People who make unexplained cash deposits of scrapped high-denomination bank notes before December 31 may have to pay 50% tax, along with a four-year lock in period for half of the remaining amount, under new government proposals.
Those who do not declare the unaccounted cash voluntarily could face a higher 90% tax and penalty.
The cabinet, which met Friday night, came up with the changes to the tax law to plug existing loopholes. The amendments will be tabled in parliament on Monday or Tuesday.
The news comes amid reports of a huge surge in deposits in Jan Dhan accounts across the country. Jan Dhan accounts were part of a 2014 drive by Prime Minister Narendra Modi to encourage millions of rural and urban poor to open bank basic accounts with simplified rules regarding proof of identity and address.

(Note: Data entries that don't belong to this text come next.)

(* ===== verification/InodeWrite.v ===== *)
(** * InodeWrite: the whole of [extend_file], and [inode_write_at]

    Growth by any number of sectors, as far as the free map has sectors, and
    writing at any offset: exactly the bytes written change, the gap reads as
    zeros, and no sector outside the file is touched. *)
From Stdlib Require Import FunctionalExtensionality.
From S2P Require Import Prelude Lock Block Store Bitmap FsState Inode InodeSpec InodeGrow.

Lemma nsec_mono a b : a <= b -> nsec a <= nsec b.
Proof. unfold nsec. intros. pose proof (Z.quot_le_mono (a - 1) (b - 1) 512). lia. Qed.
Lemma quot_nsec L : 0 <= L <= INODE_SPAN ->
  u32 (Z.quot (L - 1) BLOCK_SECTOR_SIZE) = nsec L - 1.
Proof.
  intros HL. pose proof (nsec_bounds L HL). unfold nsec in *. change BLOCK_SECTOR_SIZE with 512.
  rewrite u32_small; [lia|unfold is_u32; lia].
Qed.

(** ** Writing data sectors in place *)
Section in_place.
Context {St : Type} `{sector_store_ok St}.
Variable malloc_ok : nat -> bool.
Hypothesis Hmalloc : forall n, malloc_ok n = true.
Variable me : Z.
Implicit Types (s : fs St).

Definition splice_byte (buffer : list Z) (off n j old : Z) : Z :=
  if decide (off <= j < off + n) then default 0 (znth buffer (j - off)) else old.

Lemma splice_byte_in buffer off n j o : off <= j < off + n ->
  splice_byte buffer off n j o = default 0 (znth buffer (j - off)).
Proof. intros. unfold splice_byte. by rewrite decide_True. Qed.
Lemma splice_byte_extend buffer off n c j o : 0 <= n -> 0 < c ->
  ~ (off + n <= j < off + n + c) ->
  splice_byte buffer off n j o = splice_byte buffer off (n + c) j o.
Proof.
  intros. unfold splice_byte. destruct (decide (off <= j < off + n)).
  - by rewrite decide_True by lia.
  - by rewrite decide_False by lia.
Qed.

(** [n] bytes of [buffer] have been stored at [off]. *)
Record stored other s s' p i d buffer off n : Prop := Stored {
  st_frame : frame s s';
  st_open : open_file other s' p i d;
  st_bytes : forall j, 0 <= j < 512 * nsec (d_length d) ->
    byte_at (sv s') d j = splice_byte buffer off n j (byte_at (sv s) d j);
  st_slots : forall a, slot_live (nsec (d_length d)) a -> slot_sector (sv s') d a = slot_sector (sv s) d a;
  st_others : forall q, (forall k, 0 <= k < nsec (d_length d) -> q <> block_of (sv s) d k) ->
    sv s' q = sv s q;
}.
Lemma stored_refl other s p i d buffer off : fs_inv s -> open_file other s p i d ->
  stored other s s p i d buffer off 0.
Proof.
  intros. split; try done; [by apply frame_refl|]. intros j _. unfold splice_byte.
  by rewrite decide_False by lia.
Qed.
Lemma stored_reads other s s1 s2 p i d buffer off n :
  stored other s s1 p i d buffer off n -> reads s1 s2 -> stored other s s2 p i d buffer off n.
Proof.
  intros [F O B L X] [Hf Hv].
  assert (E : sv s2 = sv s1) by by apply functional_extensionality.
  split; rewrite ?E; try done; [by eapply frame_trans|]. destruct O as [Op Od Om Ol Ow].
  split; rewrite ?E, ?(frame_inodes _ _ Hf), ?(fr_size _ _ Hf); done.
Qed.
Lemma Forall_zslice {A} (P : A -> Prop) l off n x : Forall P l -> zslice l off n = Some x -> Forall P x.
Proof. unfold zslice. case_decide; [|done]. intros ? [= <-]. by apply Forall_take, Forall_drop. Qed.
Lemma zslice_len {A} (l : list A) off n x : zslice l off n = Some x -> zlen x = n.
Proof.
  unfold zslice, zlen. case_decide as Hd; [|done]. intros [= <-].
  rewrite length_take, length_drop. lia.
Qed.
Lemma znth_zslice {A} (l : list A) off n x j : zslice l off n = Some x -> 0 <= j < n ->
  znth x j = znth l (off + j).
Proof.
  unfold zslice, zlen. case_decide as Hd; [|done]. intros [= <-] Hj.
  rewrite !znth_lookup by lia. rewrite lookup_take_lt, lookup_drop by lia. f_equal. lia.
Qed.
Lemma znth_zsplice {A} (l new l' : list A) off j : zsplice l off new = Some l' ->
  znth l' j = if decide (off <= j < off + zlen new) then znth new (j - off) else znth l j.
Proof.
  unfold zsplice, zlen. case_decide as Hd; [|done]. intros [= <-].
  destruct (decide (0 <= j)) as [Hj|Hj].
  2: { rewrite decide_False by lia. unfold znth. by rewrite !decide_False. }
  rewrite !(znth_lookup _ j) by done. case_decide.
  - rewrite znth_lookup by lia. rewrite lookup_app_r; rewrite length_take; [|lia].
    rewrite lookup_app_l by lia. f_equal. lia.
  - destruct (decide (j < off)).
    + rewrite lookup_app_l by (rewrite length_take; lia). apply lookup_take_lt. lia.
    + rewrite lookup_app_r; rewrite length_take; [|lia]. rewrite lookup_app_r by lia.
      rewrite lookup_drop. f_equal. lia.
Qed.
Lemma Forall_zsplice {A} (P : A -> Prop) l off new l' : Forall P l -> Forall P new ->
  zsplice l off new = Some l' -> Forall P l'.
Proof.
  unfold zsplice. case_decide; [|done]. intros ?? [= <-].
  apply Forall_app; split; [by apply Forall_take|]. apply Forall_app; split; [done|by apply Forall_drop].
Qed.

Lemma div512 x : x = 512 * (x / 512) + x mod 512 /\ 0 <= x mod 512 < 512.
Proof. split; [apply Z.div_mod; lia|apply Z.mod_pos_bound; lia]. Qed.

(** One chunk. *)
Lemma store_chunk other s s1 p i d buffer off n c piece new (Q : unit -> fs St -> Prop) :
  stored other s s1 p i d buffer off n ->
  0 <= n -> 0 < c -> 0 <= off -> (off + n) mod 512 + c <= 512 -> off + n + c <= 512 * nsec (d_length d) ->
  Forall is_u8 buffer -> zslice buffer n c = Some piece ->
  zsplice (sv s1 (block_of (sv s1) d ((off + n) / 512))) ((off + n) mod 512) piece = Some new ->
  (forall s2, stored other s s2 p i d buffer off (n + c) -> Q tt s2) ->
  mwp (fs_write (block_of (sv s1) d ((off + n) / 512)) new) s1 Q.
Proof.
  intros [F O B L X] Hn Hc Ho Hm He Hu Hpc Hnew HQ.
  destruct O as [Op Od Omg Ol Ow]. pose proof Ow as [Wl Wu Wn Wi Ws Wj].
  pose proof (fr_inv _ _ F) as Hi1. pose proof (div512 (off + n)) as Hdm.
  set (k := (off + n) / 512) in *. set (m := (off + n) mod 512) in *. clearbody k m.
  assert (Hk : slot_live (nsec (d_length d)) (Data k)) by (simpl; lia).
  destruct (Ws _ Hk) as (Hr & Hni & _). set (b := block_of (sv s1) d k) in *.
  pose proof (zslice_len _ _ _ _ Hpc) as Hplen.
  pose proof (sv_len s1 b Hi1 Hr) as Hbl.
  eapply mwp_mono.
  { apply fs_write_spec; [done|done| |].
    - unfold zlen in *. rewrite (zsplice_len _ _ _ _ Hnew). done.
    - eapply Forall_zsplice; [|by eapply Forall_zslice|done]. by apply inv_bytes. }
  intros [] s2 [Hf2 Hv2]. apply HQ.
  assert (Hother : forall a, slot_live (nsec (d_length d)) a -> a <> Data k ->
    sv s2 (slot_sector (sv s1) d a) = sv s1 (slot_sector (sv s1) d a)).
  { intros a Ha Hne. rewrite Hv2, decide_False; [done|]. intros E. by apply Hne, Wj. }
  assert (Htab : forall a, a = Ind \/ a = Dbl \/ (exists j, a = DblInd j) ->
    slot_live (nsec (d_length d)) a ->
    sv s2 (slot_sector (sv s1) d a) = sv s1 (slot_sector (sv s1) d a)).
  { intros a Ht Ha. apply Hother; [done|]. intros ->. by destruct Ht as [?|[?|[? ?]]]. }
  assert (Hsl : forall a, slot_live (nsec (d_length d)) a ->
    slot_sector (sv s2) d a = slot_sector (sv s1) d a).
  { intros a Ha. by apply (slot_sector_ext _ _ _ (nsec (d_length d))). }
  split.
  - by eapply frame_trans.
  - split; [by rewrite (frame_inodes _ _ Hf2)| |done|done|].
    + rewrite Hv2, decide_False by done. done.
    + rewrite (fr_size _ _ Hf2). by eapply file_wf_ext.
  - intros j Hj. pose proof (div512 j) as Hjm. specialize (B j Hj). unfold byte_at in *.
    set (kj := j / 512) in *. set (mj := j mod 512) in *. clearbody kj mj.
    assert (Hjl : slot_live (nsec (d_length d)) (Data kj)) by (simpl; lia).
    rewrite Hsl by done. destruct (decide (kj = k)) as [E|E].
    + subst kj. fold b in B |- *. rewrite Hv2, decide_True by done.
      rewrite (znth_zsplice _ _ _ _ _ Hnew), Hplen. destruct (decide (m <= mj < m + c)) as [D|D].
      * rewrite (znth_zslice _ _ _ _ _ Hpc) by lia. rewrite splice_byte_in by lia. do 2 f_equal. lia.
      * rewrite B. apply splice_byte_extend; lia.
    + rewrite Hother by (done || congruence). rewrite B. apply splice_byte_extend; lia.
  - intros a Ha. rewrite Hsl by done. by apply L.
  - intros q Hq. rewrite Hv2, decide_False; [by apply X|]. unfold b. rewrite (L _ Hk).
    by apply Hq.
Qed.

(** The loop of [inode_write_at]. *)
Lemma write_loop_spec other s p i d buffer size off : fs_inv s -> open_file other s p i d ->
  0 <= size -> 0 <= off -> off + size <= INODE_SPAN -> off + size <= 512 * nsec (d_length d) ->
  size <= zlen buffer -> Forall is_u8 buffer ->
  mwp (mloop (S (Z.to_nat size)) (write_body malloc_ok p buffer) (size, off, 0)) s
    (fun r s' => r = size /\ stored other s s' p i d buffer off size).
Proof.
  intros Hi Hof Hs Ho Hsp He Hl Hu. change INODE_SPAN with 8517120 in *.
  apply mloop_wp with
    (I := fun '(sz, o, bw) s' => 0 <= bw <= size /\ sz = size - bw /\ o = off + bw /\
       stored other s s' p i d buffer off bw)
    (meas := fun '(sz, _, _) => Z.to_nat sz); [..|lia].
  2: { split_and!; try lia. by apply stored_refl. }
  intros [[sz o] n] s1 (Hn & -> & -> & Hst). cbn [write_body].
  destruct (Z.ltb_spec 0 (size - n)).
  2: { wp_step. assert (n = size) as <- by lia. done. }
  assert (Hi1 : fs_inv s1) by apply Hst.
  wp_step. eapply rd_kalloc_unchecked; [done|by apply reads_refl|]. intros s2 Hr2.
  pose proof (stored_reads _ _ _ _ _ _ _ _ _ _ Hst Hr2) as Hst2.
  rewrite chunk_of_eq by lia. change INODE_SPAN with 8517120.
  pose proof (div512 (off + n)) as [_ Hm].
  remember (Z.min (size - n) _) as c eqn:Hc. destruct (Z.leb_spec c 0); [lia|].
  assert (Hi2 : fs_inv s2) by apply Hr2.
  pose proof (of_wf _ _ _ _ _ (st_open _ _ _ _ _ _ _ _ _ Hst2)) as Hwf2.
  wp_step. eapply (rd_get_data_block malloc_ok Hmalloc other s2 p i d);
    [by apply Hst2|by apply reads_refl|lia|by right|].
  intros s3 Hr3. cbn [negb].
  assert (Hb : 0 <= block_of (sv s2) d ((off + n) / 512) < ssize s2).
  { apply (wf_slot _ _ _ _ _ _ Hwf2 (Data _)). simpl. dlia. }
  destruct (s32_block _ _ Hb (inv_size _ Hi2)) as [_ Hub]. rewrite Hub.
  wp_step. eapply rd_read; [done|done|]. intros s4 Hr4.
  pose proof (stored_reads _ _ _ _ _ _ _ _ _ _ Hst2 Hr4) as Hst4.
  assert (E4 : sv s4 = sv s2) by (apply functional_extensionality; apply Hr4).
  pose proof (sv_len _ _ Hi2 Hb) as Hlen.
  wp_step. wp_step. eapply wp_deref; [apply zslice_Some; lia|].
  set (piece := take _ _). assert (Hpiece : zslice buffer n c = Some piece) by (apply zslice_Some; lia).
  pose proof (zslice_len _ _ _ _ Hpiece) as Hplen.
  wp_step. wp_step. eapply wp_deref; [apply zsplice_Some; lia|]. set (new := take _ _ ++ _).
  wp_step. rewrite <- E4. eapply store_chunk with (c := c); [exact Hst4|lia|lia|lia|lia|lia|done|exact Hpiece| |].
  { rewrite E4. apply zsplice_Some; lia. }
  intros s5 Hst5. wp_step. split; [|lia]. rewrite s32_small by (unfold is_s32; lia).
  split_and!; (lia || done).
Qed.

Authorities now suspect that the surge in deposits could be an attempt by black money hoarders to launder their unaccounted wealth by depositing it in the accounts of poor people.
Meanwhile, the government has also announced a number of new measures and relaxations on the usage of old currency notes.
Exchange of old notes for new ones was stopped with effect from Thursday midnight due to concerns over the cash supply with pay day approaching.
Although the demonetization has been promoted as a mammoth exercise to stop money laundering, counterfeiting and corruption, it has removed 86% of the total currency in circulation leading to cash crunch.
Anticipating the pay day rush, banks are planning to set up micro ATMs on their premises and allow partial withdrawal of salaries.